Le processus est engagé pour février, et l’investiture pour mai 2016. Mais le débat persiste sur l’application de l’article 13 de la consti...
Le processus est engagé pour février, et l’investiture pour mai 2016. Mais le débat persiste sur l’application de l’article 13 de la constitution, tendant à remettre en cause la pratique de la tournante, telle qu’elle est admise depuis 2003, par la cour constitutionnelle qui valide les candidatures. Or, l’intérêt national n’est pas dans l’interprétation que chacun fait de la constitution, selon son intérêt personnel, dans un pays où le droit écrit n’est pas respecté. L’intérêt national consiste à garantir la stabilité politique actuelle et la paix sociale, conditions sans lesquelles il ne peut y avoir un développement humain durable.
Les Comoriens, quel que soit leur niveau de culture politique, savent comment la tournante de 2016 doit se passer en Grande Comore pour les primaires et pour la suite. C’est cette pratique consensuelle du pouvoir donné à chaque île à tour de rôle, qui nous réussit parce qu’elle correspond à l’insularité de l’Etat comorien. On l’aime ou on l’aime pas, mais ça marche : voilà 15 ans de stabilité politique sans précédent.
Mohéli s’est battue pour la tournante, parce qu’elle veut aussi exercer le pouvoir national dont elle a été jusque-là exclue, alors qu’elle constitue une entité comme les autres îles. Elle a exercé son tour avec les autres îles en cédant les ministères clés (finances et diplomatie) à la Grande-Comore, le ministère de l’équipement, des travaux publics et la justice à Anjouan.

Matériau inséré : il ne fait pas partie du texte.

(* ===== verification/StringHelpers.v ===== *)
(** * StringHelpers: string-helper-functions.c of the third lab

    The string functions that were handed out for the shell, among them a
    [tokenizer] that splits a command at its blanks.  Blocks of characters and
    blocks of pointers are lists of cells; a cell that was never written may not be
    read.  A [char *] is a block and an offset. *)
From Stdlib Require Import Ascii.
From stdpp Require Import prelude gmap.
From S2P Require Import Prelude CMonad CString.

Record mem := Mem {
  texts : gmap Z (list (option ascii));
  tables : gmap Z (list (option (option Z)));   (* [char **]: NULL or a token *)
  fresh_block : Z;
  mallocs : list bool                           (* the calls of malloc that fail *)
}.

Definition set_texts x s := Mem x (tables s) (fresh_block s) (mallocs s).
Definition set_tables x s := Mem (texts s) x (fresh_block s) (mallocs s).

Notation cptr := (Z * Z)%type.
Definition next_char (p : cptr) : cptr := (p.1, p.2 + 1).

(** [malloc] of [n] cells. *)
Definition take_block : C mem (option Z) := λ s,
  match mallocs s with
  | true :: ms => Ok None (Mem (texts s) (tables s) (fresh_block s) ms)
  | ms => Ok (Some (fresh_block s)) (Mem (texts s) (tables s) (fresh_block s + 1) (tail ms))
  end.
Definition malloc_text (n : Z) : C mem (option Z) :=
  p ← take_block;
  match p with
  | Some b => modify (λ s, set_texts (<[b := replicate (Z.to_nat n) None]> (texts s)) s);; mret (Some b)
  | None => mret None
  end.
Definition malloc_table (n : Z) : C mem (option Z) :=
  p ← take_block;
  match p with
  | Some b => modify (λ s, set_tables (<[b := replicate (Z.to_nat n) None]> (tables s)) s);; mret (Some b)
  | None => mret None
  end.

Definition free_text (p : option Z) : C mem () := λ s,
  match p with
  | None => Ok () s
  | Some b => match texts s !! b with
              | Some _ => Ok () (set_texts (delete b (texts s)) s)
              | None => UB
              end
  end.
Definition free_table (p : option Z) : C mem () := λ s,
  match p with
  | None => Ok () s
  | Some b => match tables s !! b with
              | Some _ => Ok () (set_tables (delete b (tables s)) s)
              | None => UB
              end
  end.

(** The cell at an index: undefined outside the block. *)
Definition cell_at {A} (cells : list A) (i : Z) : option A :=
  if bool_decide (0 ≤ i) then cells !! Z.to_nat i else None.

(** [*p] and [*p = c]. *)
Definition rd (p : cptr) : C mem ascii := λ s,
  match texts s !! p.1 with
  | Some cells => match cell_at cells p.2 with Some (Some c) => Ok c s | _ => UB end
  | None => UB
  end.
Definition wr (p : cptr) (c : ascii) : C mem () := λ s,
  match texts s !! p.1 with
  | Some cells =>
      match cell_at cells p.2 with
      | Some _ => Ok () (set_texts (<[p.1 := <[Z.to_nat p.2 := Some c]> cells]> (texts s)) s)
      | None => UB
      end
  | None => UB
  end.

(** [t[i]] and [t[i] = q] in a table; [t] may be NULL. *)
Definition table_get (t : option Z) (i : Z) : C mem (option Z) := λ s,
  match t with
  | Some b =>
      match tables s !! b with
      | Some cells => match cell_at cells i with Some (Some q) => Ok q s | _ => UB end
      | None => UB
      end
  | None => UB
  end.
Definition table_set (t : option Z) (i : Z) (q : option Z) : C mem () := λ s,
  match t with
  | Some b =>
      match tables s !! b with
      | Some cells =>
          match cell_at cells i with
          | Some _ => Ok () (set_tables (<[b := <[Z.to_nat i := Some q]> cells]> (tables s)) s)
          | None => UB
          end
      | None => UB
      end
  | None => UB
  end.

(** ** The functions of the file; [fuel] bounds their loops *)
Definition str_char_count (fuel : nat) (str : cptr) (cmp : ascii) : C mem Z :=
  iter fuel (λ '(str, count),
    c ← rd str;
    if bool_decide (c = NUL) then mret (inr count)
    else
      count ← (if bool_decide (c = cmp) then int_add count 1 else mret count);
      mret (inl (next_char str, count))) (str, 0).

Definition m_strcpy_slice (dst src : cptr) (n : Z) : C mem Z :=
  iter (S (Z.to_nat n)) (λ '(i, dst, src),
    if i <? n then
      c ← rd src;
      wr dst c;;
      if bool_decide (c = NUL) then mret (inr (-1))
      else mret (inl (i + 1, next_char dst, next_char src))
    else
      wr dst NUL;;
      mret (inr 0)) (0, dst, src).

Definition m_strcpy (fuel : nat) (dst src : cptr) : C mem () :=
  iter fuel (λ '(dst, src),
    c ← rd src;
    wr dst c;;
    if bool_decide (c = NUL) then mret (inr ()) else mret (inl (next_char dst, next_char src))) (dst, src).

(** The value of a [char] in an expression: signed on this machine. *)
Definition schar (c : ascii) : Z := if code c <? 128 then code c else code c - 256.

Definition m_strcmp (fuel : nat) (a b : cptr) : C mem Z :=
  iter fuel (λ '(q1, q2),
    x ← rd q1;
    y ← rd q2;
    if bool_decide (x = y) && negb (bool_decide (x = NUL)) then mret (inl (next_char q1, next_char q2))
    else mret (inr (schar x - schar y))) (a, b).

Definition m_strlen (fuel : nat) (str : cptr) : C mem Z :=
  iter fuel (λ '(str, i),
    c ← rd str;
    if bool_decide (c = NUL) then mret (inr i)
    else
      i ← int_add i 1;
      mret (inl (next_char str, i))) (str, 0).

(** The body of the loop of [tokenizer]; its variables are [cur], [prev] and
    [cur_num]. *)
Definition tokenizer_step (str_array : option Z) (l : cptr * cptr * Z) : C mem (cptr * cptr * Z + ()) :=
  let '(cur, prev, cur_num) := l in
  c ← rd cur;
  if bool_decide (c = NUL) then mret (inr ())
  else
    d ← rd (next_char cur);
    cur ← (if bool_decide (d = NUL) then wr (next_char cur) SPACE;; mret (next_char cur) else mret cur);
    c ← rd cur;
    if bool_decide (c = SPACE) then
      let len := cur.2 - prev.2 in
      token ← malloc_text (len + 1);
      match token with
      | None => ub                      (* the copy writes through NULL *)
      | Some t =>
          m_strcpy_slice (t, 0) prev len;;
          table_set str_array cur_num (Some t);;
          cur_num ← int_add cur_num 1;
          mret (inl (next_char cur, next_char cur, cur_num))
      end
    else mret (inl (next_char cur, prev, cur_num)).

Definition tokenizer (fuel : nat) (str : cptr) : C mem (option Z) :=
  num_tokens ← str_char_count fuel str SPACE;
  n ← int_add num_tokens 2;
  str_array ← malloc_table n;
  iter fuel (tokenizer_step str_array) (str, str, 0);;
  last ← int_add num_tokens 1;
  table_set str_array last None;;
  mret str_array.

Definition str_array_free (fuel : nat) (str_array : option Z) : C mem () :=
  iter fuel (λ cur,
    p ← table_get str_array cur;
    match p with
    | None => mret (inr ())
    | Some _ => free_text p;; mret (inl (cur + 1))
    end) 0;;
  free_table str_array.

(** ** Reading and writing *)

(** The block [b] holds the characters [l]. *)
Definition holds (s : mem) (b : Z) (l : list ascii) : Prop := texts s !! b = Some (Some <$> l).

Lemma cell_at_lookup {A} (cells : list A) i : cell_at cells (Z.of_nat i) = cells !! i.
Proof. unfold cell_at. by rewrite bool_decide_true, Nat2Z.id by lia. Qed.

Lemma wp_rd b l i c (Q : ascii → mem → Prop) s :
  holds s b l → l !! i = Some c → Q c s → wp (rd (b, Z.of_nat i)) Q s.
Proof.
  intros Hb Hi HQ. unfold wp, rd. cbn [fst snd]. rewrite Hb, cell_at_lookup, list_lookup_fmap, Hi. done.
Qed.

Lemma wp_wr b cells i c (Q : () → mem → Prop) s :
  texts s !! b = Some cells → (i < length cells)%nat →
  Q () (set_texts (<[b := <[i := Some c]> cells]> (texts s)) s) → wp (wr (b, Z.of_nat i) c) Q s.
Proof.
  intros Hb Hi HQ. unfold wp, wr. cbn [fst snd]. rewrite Hb, cell_at_lookup.
  destruct (lookup_lt_is_Some_2 cells i Hi) as [x ->]. by rewrite Nat2Z.id.
Qed.

Lemma next_char_at b i : next_char (b, Z.of_nat i) = (b, Z.of_nat (S i)).
Proof. unfold next_char. cbn [fst snd]. f_equal. lia. Qed.

(** The character of a terminated string at an index. *)
Lemma text_lookup (str tail : list ascii) i :
  NUL ∉ str → (i ≤ length str)%nat →
  ∃ c, (str ++ NUL :: tail) !! i = Some c ∧ (c = NUL ↔ i = length str) ∧
    (i < length str → str !! i = Some c)%nat.
Proof.
  intros Hn Hi. destruct (decide (i = length str)) as [->|Hne].
  - exists NUL. rewrite lookup_app_r, Nat.sub_diag by lia. split_and!; [done|done|lia].
  - destruct (lookup_lt_is_Some_2 str i) as [c Hc]; [lia|]. exists c.
    rewrite lookup_app_l by lia. split_and!; [done| |done].
    split; [|done]. intros ->. exfalso. apply Hn. by eapply list_elem_of_lookup_2.
Qed.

Le fait d’introduire des candidats anjouanais et Grand-comoriens dans la tournante de Mohéli, dérange dans la mesure où plus de 50% des électeurs de cette île, sont d’origine anjouanaise ; ils votent le candidat de leur région d’origine comme tout autre Comorien, surtout, lorsque ce dernier dispose des moyens financiers pour soulager la misère sociale d’un jour.
Les séparatistes d’Anjouan ont voulu la tournante pour les mêmes raisons (s’opposer à la confiscation du pouvoir centralisé à Moroni). Aujourd’hui, Anjouan n’a pas besoin de la tournante pour accéder au pouvoir national, puisqu’elle dispose d’un leader capable de rassembler les électeurs des trois îles. Que va-t-il se passer si demain, Anjouan n’a plus de leadeur national ? Va-t-elle exiger le retour de la tournante ? Ce n’est pas comme ça qu’on dispose de l’intérêt national pour un destin commun.

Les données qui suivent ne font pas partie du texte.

(** One token is freed. *)
Lemma free_one s a f cells k t ts m :
  tables s !! a = Some cells → cells !! k = Some (Some (Some (f + Z.of_nat k))) →
  m !! (f + Z.of_nat k) = None → texts s = add_tokens (f + Z.of_nat k) (t :: ts) m →
  free_step (Some a) (Z.of_nat k) s = Ok (inl (Z.of_nat (S k))) (set_texts (add_tokens (f + Z.of_nat (S k)) ts m) s).
Proof.
  intros Ha Hk Hm Ht. unfold free_step.
  assert (table_get (Some a) (Z.of_nat k) s = Ok (Some (f + Z.of_nat k)) s) as Hg.
  { unfold table_get. by rewrite Ha, cell_at_lookup, Hk. }
  rewrite (run_bind _ _ _ _ _ Hg). replace (f + Z.of_nat (S k)) with (f + Z.of_nat k + 1) by lia.
  apply run_bind_eq with () (set_texts (add_tokens (f + Z.of_nat k + 1) ts m) s).
  - unfold free_text. rewrite Ht. cbn [add_tokens]. rewrite add_tokens_old, lookup_insert_eq by lia.
    rewrite add_tokens_delete by lia. by rewrite delete_insert_id.
  - by rewrite Nat2Z.inj_succ.
Qed.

En définitive, la constitution des Comores peut être la plus mauvaise constitution du monde, mais elle assure l’équilibre politique de notre pays par l’alternance démocratique. La personne qui sera investie du pouvoir le 26 mai 2016, sait qu’après 5 ans, elle devra quitter la Maison de Bait-salama, indépendamment de sa volonté et de celle de son entourage politique immédiat. Qui peut dire mieux dans un pays où la culture citoyenne fait défaut ? Bien sûr que 5 ans ne sont pas suffisants pour réaliser quelque chose, mais d’autres ont eu jusqu’à 11 ans avant lui. Ils sont partis sans laisser d’héritage mémorable.
Cette alternance du pouvoir entre les îles (entités insulaires) exclut qu’un homme providentiel confisque le pouvoir et l’empêche de tourner. Il serait dangereux de passer outre cette donnée géographique et sociologique de l’insularité comorienne. Nous avons certes une cour constitutionnelle qui dira son mot ; mais il faut tirer la sonnette d’alarme et rester vigilant, face aux appétits de pouvoir des uns et des autres, lorsqu’ils ne respectent pas les règles du jeu politique.
Ce n’est pas tout. Maintenant que les Comores ont retrouvé la paix et la stabilité, qu’est-ce qu’on en fait, pour construire l’avenir, pour les futures générations et pour nos enfants ? Faut-il continuer à acheter les électeurs au prix de la misère sociale, ou plutôt, réformer ce système clientéliste et sa gouvernance ?
Il ne faut pas s’attendre à ce que la présidence tournante corrige toute seule, les dérives de la gouvernance actuelle : corruption, abus de pouvoir, escroquerie isolée ou en bande organisée, impunité etc. L’exercice du pouvoir par un clan et sa famille fait partie de la tradition comorienne. « Ino deyahatru ». Ce slogan détestable en vogue avec la tournante de Mohéli, est en fait l’arrogance des pratiques claniques consacrées mais non dites, qui constituent la trame de l’hypocrisie nationale.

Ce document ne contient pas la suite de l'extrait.